Suzanne Paradis (Brandeis University)
MolBio Seminar Series
Dr. Paradis received her BA from Cornell University and her PhD in Genetics from Harvard Medical School. Her thesis research, performed in the laboratory of Dr. Gary Ruvkun, investigated the genetic program that regulates lifespan in the nematode C. elegans. During her postdoctoral fellowship in the lab of Dr. Michael Greenberg at Harvard Medical School, she pioneered the use of RNAi in cultured hippocampal neurons to identify new molecules required for synapse formation. Her own lab at Brandeis University focuses on how intact circuits form in the mammalian CNS by defining the genes that instruct neurons to modify their synaptic connections and dendritic morphology in response to changes in sensory experience.

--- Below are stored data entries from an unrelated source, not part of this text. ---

(** A top resource [new] put under [root]: every path still reaches the top. *)
Lemma anchored_graft st st' root new :
  (forall x, fld parent st' x = if decide (new = x) then Some (Some root) else fld parent st x) ->
  not_above st new root -> (exists l, anchored st l root) -> fld parent st new = Some None ->
  forall x, (exists l, anchored st l x) -> exists l, anchored st' l x.
Proof.
  intros Hp Hab [lr Hlr] Hnp x [l Hl].
  assert (Hr' : anchored st' lr root).
  { eapply anchored_agree; [|done]. intros y Hy. rewrite Hp, decide_False; [done|].
    intros ->. by apply (Hab lr). }
  induction Hl as [x Hx'|x p l Hx' Hl IH].
  - destruct (decide (new = x)) as [<-|Hne].
    + exists (new :: lr). econstructor; [|done]. by rewrite Hp, decide_True.
    + exists [x]. constructor. by rewrite Hp, decide_False.
  - destruct IH as [l' Hl']. exists (x :: l'). econstructor; [|done].
    rewrite Hp, decide_False; [done|congruence].
Qed.

(** Linking [new] between [pre] and [post] keeps the tree well formed. *)
Lemma wf_linked st st' K root new pre post rr rn :
  wf st K -> relinked st st' root new pre (Some new) (head post) (Some root) ->
  st !! root = Some rr -> st !! new = Some rn -> parent rn = None -> not_above st new root ->
  K root = pre ++ post ->
  start rr <= start rn -> start rn <= end_ rn -> end_ rn <= end_ rr ->
  (forall x, x ∈ pre -> before st x new) -> (forall x, x ∈ post -> before st new x) ->
  wf st' (<[root := pre ++ new :: post]> K).
Proof.
  intros W R Hroot Hn Hpar Hab HK ??? Hpre Hpost.
  assert (Hnp : fld parent st new = Some None) by (by rewrite (fld_Some _ _ _ _ Hn), Hpar).
  split.
  - intros x r'. by eapply linked_chain.
  - intros x r' Hx.
    destruct (same_ranges_lookup _ _ _ _ (same_ranges_sym _ _ (rl_ranges _ _ _ _ _ _ _ _ R)) Hx) as (r&Hr&<-&<-).
    apply (laid_same st); [by eapply rl_ranges|].
    destruct (decide (root = x)) as [<-|Hne].
    + rewrite fn_lookup_insert. simplify_eq. eapply laid_insert; eauto. rewrite <- HK. by eapply wf_laid.
    + rewrite fn_lookup_insert_ne by done. by eapply wf_laid.
  - intros p c. rewrite (rl_parent _ _ _ _ _ _ _ _ R). destruct (decide (new = c)) as [<-|Hc].
    + split; [|intros [= <-]; rewrite fn_lookup_insert; apply elem_of_app; right; left].
      intros Hin. destruct (decide (root = p)) as [<-|Hne]; [done|].
      rewrite fn_lookup_insert_ne in Hin by done. by eapply wf_no_parent in Hin.
    + rewrite <- (wf_link _ _ W). destruct (decide (root = p)) as [<-|Hne].
      * rewrite fn_lookup_insert, HK, !elem_of_app, elem_of_cons. naive_solver.
      * by rewrite fn_lookup_insert_ne.
  - intros x Hx. apply (relinked_lookup _ _ _ _ _ _ _ _ x R) in Hx.
    eapply (anchored_graft st st' root new); [apply R|done|apply (wf_anch _ _ W); eauto|done|by apply (wf_anch _ _ W)].
  - eapply wf_range_same; [by eapply rl_ranges|apply W].
Qed.

(** ** Requesting *)

(** The range of [x] meets [s, e]. *)
Definition clash st (s e : Z) x : Prop :=
  exists r, st !! x = Some r /\ start r <= e /\ s <= end_ r.

Lemma request_loop_run st K fuel root new s e pre post :
  wf st K -> is_Some (st !! root) -> K root = pre ++ post -> (length post < fuel)%nat ->
  (forall x, x ∈ pre -> exists r, st !! x = Some r /\ end_ r < s) ->
  exists pre' post', K root = pre' ++ post' /\
    (forall x, x ∈ pre' -> exists r, st !! x = Some r /\ end_ r < s) /\
    ((forall x, x ∈ post' -> exists r, st !! x = Some r /\ e < start r) /\
     request_loop fuel root new s e (tailp root pre) st = request_link root new (tailp root pre') (head post') st \/
     exists x post'', post' = x :: post'' /\ clash st s e x /\
       request_loop fuel root new s e (tailp root pre) st = Some (Some x, st)).
Proof.
  intros W [rr Hroot]. revert pre fuel. induction post as [|x post IH]; intros pre [|fuel] HK Hf Hpre;
    try (simpl in Hf; lia); simpl.
  - exists pre, []. split_and!; [done|done|left]. split; [by intros ? ?%not_elem_of_nil|].
    by rewrite (run_bind _ _ _ _ _ (ldp_tailp W _ _ _ _ Hroot HK)).
  - rewrite (run_bind _ _ _ _ _ (ldp_tailp W _ _ _ _ Hroot HK)). simpl.
    pose proof (wf_laid _ _ W _ _ Hroot) as Hlaid. rewrite HK in Hlaid.
    destruct (laid_elem _ _ _ _ x Hlaid) as (r&Hr&?&?&?); [apply elem_of_app; right; left|].
    rewrite (ldr_bind _ _ _ _ Hr). case_decide as He; [|case_decide as Hs].
    + exists pre, (x :: post). split_and!; [done|done|left]. split; [|done].
      intros y [->|Hy]%elem_of_cons; [eauto|].
      destruct Hlaid as [Hf1 (_&_&Hss)%StronglySorted_app]. inversion Hss as [|?? _ Hb]; subst.
      rewrite list.Forall_forall in Hb. destruct (Hb _ Hy) as (?&q&?&?&?). simplify_eq.
      destruct (laid_elem st (start rr) (end_ rr) (K root) x) as (?&?&?&?&?).
      { by eapply wf_laid. } { rewrite HK. apply elem_of_app; right; left. }
      simplify_eq. exists q. split; [done|lia].
    + rewrite <- (tailp_snoc root pre x). apply IH; [by rewrite <- app_assoc|simpl in Hf; lia|].
      intros y [Hy| ->%list_elem_of_singleton]%elem_of_app; [by apply Hpre|]. eauto.
    + exists pre, (x :: post). split_and!; [done|done|right]. exists x, post. split_and!; [done| |done].
      exists r. split_and!; [done|lia|lia].
Qed.

(** The range of [rn] is one that fits into the range of [rr]. *)
Definition fits (rr rn : resource) : Prop :=
  start rr <= start rn /\ start rn <= end_ rn /\ end_ rn <= end_ rr.

(** The three ways [__request_resource] ends. *)
Inductive request_case st K root new (rr rn : resource) : option (option rloc * rstore) -> Prop :=
| req_bad_range : ~ fits rr rn -> request_case st K root new rr rn (Some (Some root, st))
| req_conflict pre x post :
    fits rr rn -> K root = pre ++ x :: post ->
    (forall y, y ∈ pre -> before st y new) -> clash st (start rn) (end_ rn) x ->
    request_case st K root new rr rn (Some (Some x, st))
| req_linked pre post st' :
    fits rr rn -> K root = pre ++ post ->
    (forall y, y ∈ pre -> before st y new) -> (forall y, y ∈ post -> before st new y) ->
    relinked st st' root new pre (Some new) (head post) (Some root) ->
    request_case st K root new rr rn (Some (None, st')).

Lemma request_run st K root new rr rn :
  wf st K -> st !! root = Some rr -> st !! new = Some rn -> parent rn = None -> root <> new ->
  request_case st K root new rr rn (__request_resource root new st).
Proof.
  intros W Hroot Hn Hpar Hne. unfold __request_resource.
  rewrite (ldr_bind _ _ _ _ Hn), (ldr_bind _ _ _ _ Hroot).
  assert (Hbad : ~ fits rr rn -> request_case st K root new rr rn (Some (Some root, st))) by by constructor.
  unfold fits in Hbad.
  case_decide; [apply Hbad; lia|]. case_decide; [apply Hbad; lia|]. case_decide; [apply Hbad; lia|].
  clear Hbad. unfold fuelled. change (Pchild root) with (tailp root []).
  destruct (request_loop_run st K (S (size st)) root new (start rn) (end_ rn) [] (K root) W)
    as (pre&post&HK&Hpre&Hcase); [eauto|done| |by intros ? ?%not_elem_of_nil|].
  { pose proof (laid_length _ _ _ _ (wf_laid _ _ W _ _ Hroot)). lia. }
  assert (Hb1 : forall y, y ∈ pre -> before st y new).
  { intros y Hy. destruct (Hpre y Hy) as (r&?&?). exists r, rn. done. }
  destruct Hcase as [[Hpost ->]|(x&post'&->&Hcl&->)].
  - destruct (request_link_run st K root new pre post) as (st'&->&Hrel);
      [done|eauto|by rewrite (fld_Some _ _ _ _ Hn), Hpar|done..|].
    econstructor; [unfold fits; lia|done|done| |done].
    intros y Hy. destruct (Hpost y Hy) as (r&?&?). exists rn, r. done.
  - econstructor; [unfold fits; lia|done..].
Qed.

(** ** Releasing *)

Lemma elem_of_split_first (l : list rloc) x :
  x ∈ l -> exists pre post, (l = pre ++ x :: post) /\ x ∉ pre.
Proof.
  induction l as [|y l IH]; [by intros ?%not_elem_of_nil|]. intros Hx.
  destruct (decide (y = x)) as [->|Hne]; [exists [], l; split; [done|apply not_elem_of_nil]|].
  apply elem_of_cons in Hx as [->|Hx]; [done|]. destruct (IH Hx) as (pre&post&->&Hp).
  exists (y :: pre), post. split; [done|]. by apply not_elem_of_cons.
Qed.

Lemma wf_sibling st K root pre x post r :
  wf st K -> K root = pre ++ x :: post -> st !! x = Some r -> sibling r = head post.
Proof.
  intros W HK Hr. destruct (wf_child W root x) as (rr&_&Hroot&_).
  { rewrite HK. apply elem_of_app. right. left. }
  pose proof (wf_chain _ _ W _ _ Hroot) as Hc. rewrite HK in Hc.
  unfold chain in Hc. apply seg_app in Hc as (m&_&_&q&Hq&Hc). simplify_eq. by apply chain_head in Hc.
Qed.

(** The unlinking done by [__release_resource] and [__release_region]. *)
Lemma unlink_run st K root x pre post r :
  wf st K -> K root = pre ++ x :: post -> st !! x = Some r ->
  exists st', (forall B (k : unit -> ResM B), (stp (tailp root pre) (sibling r) ≫= k) st = k tt st') /\
    relinked st st' root x pre (head post) (head post) (Some root) /\ st' !! x = Some r.
Proof.
  intros W HK Hr. pose proof (wf_sibling _ _ _ _ _ _ _ W HK Hr) as Hsib.
  assert (Hx : x ∈ K root) by (rewrite HK; apply elem_of_app; right; left).
  destruct (wf_child W root x Hx) as (rr&?&Hroot&?&Hp&_). simplify_eq.
  assert (Hq : exists q rq, (pre = [] -> q = root) /\ (list.last pre = Some q \/ pre = []) /\
    st !! q = Some rq /\ x <> q).
  { destruct (tailp_cases root pre) as [[-> _]|(pre'&z&->&_)].
    - exists root, rr. split_and!; auto. intros ->. by apply (wf_not_own W) in Hx.
    - exists z. assert (Hz : z ∈ K root).
      { rewrite HK. apply elem_of_app. left. apply elem_of_app. right. by left. }
      destruct (wf_child W root z Hz) as (_&rz&_&Hrz&_).
      exists rz. split_and!; [by destruct pre'|left; by rewrite last_snoc|done|].
      intros ->. pose proof (wf_NoDup W root) as Hnd. rewrite HK in Hnd.
      apply NoDup_app in Hnd as (_&Hnd&_). apply (Hnd z); [|left].
      apply elem_of_app. right. by left. }
  destruct Hq as (q&rq&H1&H2&H3&H4). eexists. split.
  { intros B k. by apply (stp_tailp_bind _ _ _ _ _ q rq). }
  split; [|by rewrite lookup_insert_ne]. rewrite Hsib.
  pose proof (fld_Some parent _ _ _ Hr) as Hpf. rewrite Hp in Hpf.
  pose proof (fld_Some sibling _ _ _ Hr) as Hsf. rewrite Hsib in Hsf.
  split.
  - intros y. split; fields; by rewrite (fld_Some _ _ _ _ H3).
  - intros y. fields; by rewrite (fld_Some _ _ _ _ H3).
  - intros y. fields; rewrite ?(fld_Some _ _ _ _ H3); done.
  - intros y. fields; rewrite ?(fld_Some _ _ _ _ H3); try done; naive_solver.
  - intros y. fields; rewrite ?(fld_Some _ _ _ _ H3); try done; naive_solver.
Qed.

Signaling Pathways that Instruct Rapid Changes in Neuronal Connectivity
The overall structure and function of circuits in the central nervous system is established by a variety of carefully orchestrated processes, including the formation of synapses and the morphogenesis of the dendritic arbor of individual neurons. Further, while it is well-established that sensory experience sculpts connections in the nervous system, it is not at all understood how this is accomplished at the molecular level. My lab focuses on identifying and defining the function of genes that regulate neuronal connectivity and structural plasticity both in the context of changes in sensory experience and nervous system development. We recently discovered that the activity-dependent expression of the GTPase Rem2 functions as a critical regulator of activity-dependent dendritic branching, as dialing Rem2 expression up or down in the context of increased sensory experience in an intact circuit decreases or increases dendritic branching accordingly. Overall, our studies of Rem2 reveal a previously unappreciated signaling paradigm whereby increased neuronal activity simultaneously initiates signal transduction networks that either promote or restrict dendritic arborization. In addition, our studies of synapse formation revealed that treatment of cultured neurons with the extracellular domain of the protein Sema4D causes a rapid increase (i.e. within 2 hours) in the density of functional GABAergic synapses. Using an organotypic hippocampal slice culture as an in vitro model of epileptiform activity, we demonstrated that acute Sema4D treatment rapidly and dramatically alters the hyperexcitability found in these slices in a manner consistent with a Sema4D-mediated increase in network inhibition. Our studies suggest the tantalizing possibility that Sema4D, as well as other molecules that instruct formation of GABAergic synapses, could be used as a disease-modifying treatment for epilepsy.